There are so many thoughts. Here, one guy with a gun, by all appearances an ordinary motorist who’d done something dumb, killed another guy, the policeman, who had no reason to feel he’d have to use his own gun.
The policeman is dead, no worries for him; the killer may have felt some temporary euphoria, but not for long.
What benefit did the gun give the one who used it?
None at all.
Still, we are absolutely awash in weapons in this country. It is our right to be armed and dangerous.
At the farm I’ll visit in a few hours, one of my first acts, when it was clear my uncle wouldn’t be coming back there, was to remove six weapons from the house for safekeeping. These were all routine kinds of hunting weapons, granted, but weapons nonetheless. Attractive targets for thieves.

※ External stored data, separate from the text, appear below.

(* ===== verification/Nodes.v ===== *)
(** * Nodes and models: crates/mindone-coordinator/src/routes/nodes_models.rs

    The transactions that register a node, take its heartbeat, and publish and
    unpublish the models it serves.  The billing profile that [publish_model]
    seeds in the Test environment is left out: what follows is the route of the
    other environments. *)
From S2P Require Import Prelude Text Float64 Billing Ledger AntiAbuse StandardData Hardware Fingerprint Store Envelope Api Snapshot Tables Lease Postings Requests NodeRequests Dispatch JobOps.

Local Open Scope string_scope.
Local Open Scope list_scope.
Local Open Scope Z_scope.

(** [serde_json::to_value] of a profile, as the text of the JSON column. *)
Class ProfileJson : Type := { encode_profile : HardwareProfile → option string }.

Definition protocol_validation_error (error : ProtocolValidationError) : ApiError :=
  bad_request "invalid_protocol_payload" (validation_error_to_string error).

(** ** Trust *)

Definition software_trust_level (profile : HardwareProfile) : TrustLevel :=
  let has := λ mechanism, bool_decide (mechanism ∈ sandbox_mechanisms profile) in
  let system := to_ascii_lowercase (trim (operating_system profile)) in
  if String.eqb system "macos" then
    if has Seatbelt || has AppSandbox then StandardLimited else Unverified
  else if String.eqb system "linux" then
    if has Namespaces && has SeccompBpf && has Landlock then TrustStandard
    else if has Namespaces && has SeccompBpf then StandardLimited
    else Unverified
  else if String.eqb system "windows" then
    if has JobObjects || has AppContainer || has HyperV then Experimental else Unverified
  else Unverified.

Definition trust_level_db (trust : TrustLevel) : string :=
  match trust with
  | Enhanced => "enhanced"
  | TrustStandard => "standard"
  | StandardLimited => "standard-limited"
  | Experimental => "experimental"
  | Unverified => "unverified"
  end.

Definition parse_db_trust_level (value : string) : ApiResult TrustLevel :=
  if String.eqb value "enhanced" then Ok Enhanced
  else if String.eqb value "standard" then Ok TrustStandard
  else if String.eqb value "standard-limited" then Ok StandardLimited
  else if String.eqb value "experimental" then Ok Experimental
  else if String.eqb value "unverified" then Ok Unverified
  else Err internal.

(** ** Registration *)

(** The EXISTS of the upsert: the report the node's enhanced trust rests on. *)
Definition attestation_stands (st : State) (now node : Z) (n : NodeRow) : bool :=
  match node_attestation_report n ≫= λ id, reports st !! id with
  | Some report =>
    (report_node report =? node) && String.eqb (report_status report) "verified"
    && (now <? expires_at report) && sql_is (collateral_expires_at report) (λ t, now <? t)
    && signature_verified report && certificate_chain_verified report && tcb_current report
    && collateral_current report
  | None => false
  end.

(** The condition of its three CASE expressions. *)
Definition trust_kept (st : State) (now node : Z) (n : NodeRow) : bool :=
  String.eqb (trust_level n) "enhanced" && sql_is (trust_expires_at n) (λ t, now <? t)
  && attestation_stands st now node n.

Definition standing_waiting (s : NodeStanding) : NodeStanding :=
  mkStanding (Some "awaiting_first_heartbeat") (verified_uptime_seconds s)
    (verified_heartbeat_count s) (last_verified_heartbeat_at s) (node_created_at s).

(** The row the alias of a user names: UNIQUE (user_id, alias). *)
Definition node_by_alias (st : State) (user : Z) (alias : string) : option (Z * NodeRow) :=
  head (List.filter (λ p, (node_owner p.2 =? user) && String.eqb (node_alias p.2) alias)
    (map_to_list (nodes st))).

Definition node_inserted (now user device : Z) (alias trust profile : string) : NodeRow :=
  mkNode user (Some device) "offline" None trust None None profile alias
    (mkStanding (Some "awaiting_first_heartbeat") 0 0 None now).

Definition node_reregistered (st : State) (now node device : Z) (trust profile : string)
    (n : NodeRow) : NodeRow :=
  let kept := trust_kept st now node n in
  mkNode (node_owner n)
    (match device_key_id n with None => Some device | Some key => Some key end)
    "offline" None (if kept then trust_level n else trust)
    (if kept then trust_expires_at n else None)
    (if kept then node_attestation_report n else None)
    profile (node_alias n) (standing_waiting (standing n)).

(** [INSERT INTO nodes ... ON CONFLICT (user_id,alias) DO UPDATE ... WHERE ...
    RETURNING id,trust_level]: no row when the WHERE refuses the update. *)
Definition upsert_node (st : State) (now new_id user device : Z) (alias trust profile : string)
    : ApiResult (option (Z * NodeRow)) :=
  match node_by_alias st user alias with
  | Some (id, n) =>
    Ok (if bool_decide (device_key_id n = None ∨ device_key_id n = Some device)
        then Some (id, node_reregistered st now id device trust profile n) else None)
  | None =>
    _ ← require_internal (bool_decide (nodes st !! new_id = None));
    Ok (Some (new_id, node_inserted now user device alias trust profile))
  end.

Definition with_policies (st : State) (ps : gmap Z PolicyRow) : State :=
  with_fleet st (mkFleet ps (metrics (fleet st)) (profiles (fleet st)) (regulated_routes (fleet st))
    (challenge_nonces (fleet st)) (heartbeats (fleet st))).

(** The CHECK constraints of [node_policies] and the width of its columns. *)
Definition policy_check (p : PolicyRow) : bool :=
  in_range 1 1024 (policy_max_concurrent p)
  && match policy_gpu_temp_limit_c p with Some t => in_range 30 120 t | None => true end
  && in_range 0 i64_max (policy_vram_reserve_mib p).

Definition put_policy (st : State) (node : Z) (p : PolicyRow) : ApiResult State :=
  _ ← require_internal (policy_check p);
  Ok (with_policies st (<[node := p]> (policies (fleet st)))).

(** [i32::try_from(max_concurrent)] and [i64::try_from(vram_reserve_mib)]. *)
Definition policy_columns (max_concurrent vram_reserve_mib : Z) : ApiResult (Z * Z) :=
  max_concurrent ← ok_or (i32_try_from max_concurrent)
    (bad_request "invalid_node_policy" "节点并发超出数据库范围");
  vram_reserve_mib ← ok_or (i64_try_from vram_reserve_mib)
    (bad_request "invalid_node_policy" "显存保留阈值超出数据库范围");
  Ok (max_concurrent, vram_reserve_mib).

Definition register_node `{ProfileJson} (st : State) (tx : Tx) (principal : Principal)
    (request : RegisterNodeRequest) : ApiResult RegisterNodeResponse * State :=
  transaction st (
    _ ← map_err protocol_validation_error (register_validate request);
    '(max_concurrent, vram_reserve_mib) ←
      policy_columns (register_max_concurrent request) (register_vram_reserve_mib request);
    let software_trust := software_trust_level (register_profile request) in
    hardware_profile ← or_internal (encode_profile (register_profile request));
    stored ← upsert_node st (tx_now tx) (now_v7 tx 0%nat) (principal_user_id principal)
      (device_key_id_of principal) (trim (register_alias request)) (trust_level_db software_trust)
      hardware_profile;
    '(node_id, row) ← ok_or stored
      (conflict "node_device_binding_mismatch" "节点已经绑定到另一设备，不能更换设备密钥");
    let st := with_nodes st (<[node_id := row]> (nodes st)) in
    stored_trust ← parse_db_trust_level (trust_level row);
    st ← put_policy st node_id (mkPolicyRow (register_reject_tags request) max_concurrent
      (register_gpu_temp_limit_c request) vram_reserve_mib);
    Ok (Ok (mkRegistered node_id Offline stored_trust), st)).

(** ** Heartbeats *)

Definition sql_policy_values (policy : NodePolicyDto) : ApiResult (Z * option Z * Z) :=
  '(max_concurrent, vram_reserve_mib) ←
    policy_columns (dto_max_concurrent policy) (dto_vram_reserve_mib policy);
  Ok (max_concurrent, dto_gpu_temp_limit_c policy, vram_reserve_mib).

Definition i32_saturating_sub (a b : Z) : Z := Z.max i32_min (Z.min i32_max (a - b)).
Definition none_or (o : option Z) (p : Z → bool) : bool :=
  match o with Some v => p v | None => true end.

Definition temperature_requires_pause (gpu_limit : option Z) (was_temperature_paused : bool)
    (gpu_temp_c : option Z) : bool :=
  match gpu_limit with
  | Some gpu_limit =>
    let resume_temperature := i32_saturating_sub gpu_limit 5 in
    if was_temperature_paused then none_or gpu_temp_c (λ t, resume_temperature <? t)
    else none_or gpu_temp_c (λ t, gpu_limit <=? t)
  | None => false
  end.

(** The last reason found is the one kept. *)
Definition heartbeat_pause (request : HeartbeatRequest) (max_concurrent : Z)
    (gpu_limit : option Z) (vram_reserve : Z) (was_temperature_paused : bool) : option string :=
  let reason :=
    if temperature_requires_pause gpu_limit was_temperature_paused (beat_gpu_temp_c request)
    then Some "gpu_temperature_limit" else None in
  let reason :=
    match beat_vram_used_mib request, beat_vram_total_mib request with
    | Some used, Some total =>
      if i64_saturating_sub total used <? vram_reserve then Some "vram_reserve" else reason
    | _, _ => reason
    end in
  if max_concurrent <=? beat_concurrent request then Some "max_concurrent" else reason.

Definition heartbeat_status_of (request : HeartbeatRequest) (pause : option string) : string :=
  if beat_draining request then "draining"
  else if bool_decide (is_Some pause) then "paused" else "online".

(** [EXTRACT(EPOCH FROM (now() - last))::bigint]: the cast of the numeric rounds
    to the nearest second, halves away from zero. *)
Definition epoch_seconds (micros : Z) : Z := Z.sgn micros * ((Z.abs micros + 500000) / 1000000).

(** The seconds two heartbeats at most 90 seconds apart verify. *)
Definition uptime_credit (now : Z) (last : option Z) : Z :=
  if sql_is last (λ t, (t <=? now) && (now - LIVENESS_MICROS <=? t))
  then Z.max (epoch_seconds (now - default 0 last)) 0 else 0.

(** [UPDATE nodes SET status = $2, pause_reason = $3, ...]; the sums are BIGINT. *)
Definition node_beaten (now : Z) (status : string) (pause : option string) (n : NodeRow)
    : ApiResult NodeRow :=
  let s := standing n in
  uptime ← or_internal (i64_checked_add (verified_uptime_seconds s)
    (uptime_credit now (last_verified_heartbeat_at s)));
  beats ← or_internal (i64_checked_add (verified_heartbeat_count s) 1);
  Ok (mkNode (node_owner n) (device_key_id n) status (Some now) (trust_level n)
    (trust_expires_at n) (node_attestation_report n) (hardware_profile n) (node_alias n)
    (mkStanding pause uptime beats (Some now) (node_created_at s))).

Record HeartbeatResponse : Type := mkBeatResponse {
  response_node : Z;
  response_status : string;
  accepting_jobs : bool;
  response_pause : option string;
  policy_updated : bool;
}.

(** The inserts into [node_metrics], whose newest row replaces the one before,
    and into [heartbeats]. *)
Definition record_beat (st : State) (now node : Z) (request : HeartbeatRequest) (status : string)
    (accepting : bool) : State :=
  let f := fleet st in
  with_fleet st (mkFleet (policies f)
    (<[node := mkMetrics (beat_tps_milli request) (beat_concurrent request)
         (beat_gpu_temp_c request) (beat_vram_used_mib request) (beat_vram_total_mib request)
         (beat_error_rate_ppm request) (beat_rtt_ms request) (beat_ttft_ms request) now]> (metrics f))
    (profiles f) (regulated_routes f) (challenge_nonces f)
    (heartbeats f ++ [mkHeartbeat node status accepting now])).

Definition node_heartbeat (st : State) (tx : Tx) (principal : Principal) (node_id : Z)
    (request : HeartbeatRequest) : ApiResult HeartbeatResponse * State :=
  transaction st (
    _ ← map_err protocol_validation_error (heartbeat_validate request);
    '(n, p) ← ok_or (n ← nodes st !! node_id; p ← policies (fleet st) !! node_id; Some (n, p))
      (not_found "节点");
    _ ← require_node_device_binding principal (node_owner n) (device_key_id n);
    '(values, st) ←
      match beat_policy request with
      | Some policy =>
        '(max_concurrent, gpu_limit, vram_reserve) ← sql_policy_values policy;
        st ← put_policy st node_id
          (mkPolicyRow (dto_reject_tags policy) max_concurrent gpu_limit vram_reserve);
        Ok ((max_concurrent, gpu_limit, vram_reserve), st)
      | None =>
        Ok ((policy_max_concurrent p, policy_gpu_temp_limit_c p, policy_vram_reserve_mib p), st)
      end;
    let '(max_concurrent, gpu_limit, vram_reserve) := values in
    let was_temperature_paused :=
      String.eqb (node_status n) "paused"
      && bool_decide (pause_reason (standing n) = Some "gpu_temperature_limit") in
    let pause := heartbeat_pause request max_concurrent gpu_limit vram_reserve
      was_temperature_paused in
    let status := heartbeat_status_of request pause in
    let accepting := String.eqb status "online" in
    let st := record_beat st (tx_now tx) node_id request status accepting in
    n ← node_beaten (tx_now tx) status pause n;
    Ok (Ok (mkBeatResponse node_id status accepting pause
              (bool_decide (is_Some (beat_policy request)))),
        with_nodes st (<[node_id := n]> (nodes st)))).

Best I can tell, just from the news, guns don’t even benefit those who own and use them for protection, whether “bad” or “good”. The one having the temporary advantage with the gun, isn’t at all advantaged in the longer term.
And then there’s the matter of race in this country of ours. That’s the larger message in Ferguson, just beginning to be discussed, again.
We are, every single one of us, captives of an ancient narrative about race in this country.
At this bucolic farm I’ll visit in a few hours, they once had a favorite horse, a black horse, “Nigger”. This was long before I was born. But long after I was born a favorite Christmas nut was “nigger toes”, brazil nuts.
There was no drama in the use of this term, nigger. But the greater message was the very fact that it was used at all.
And it isn’t about “them”, it’s about every single one of us.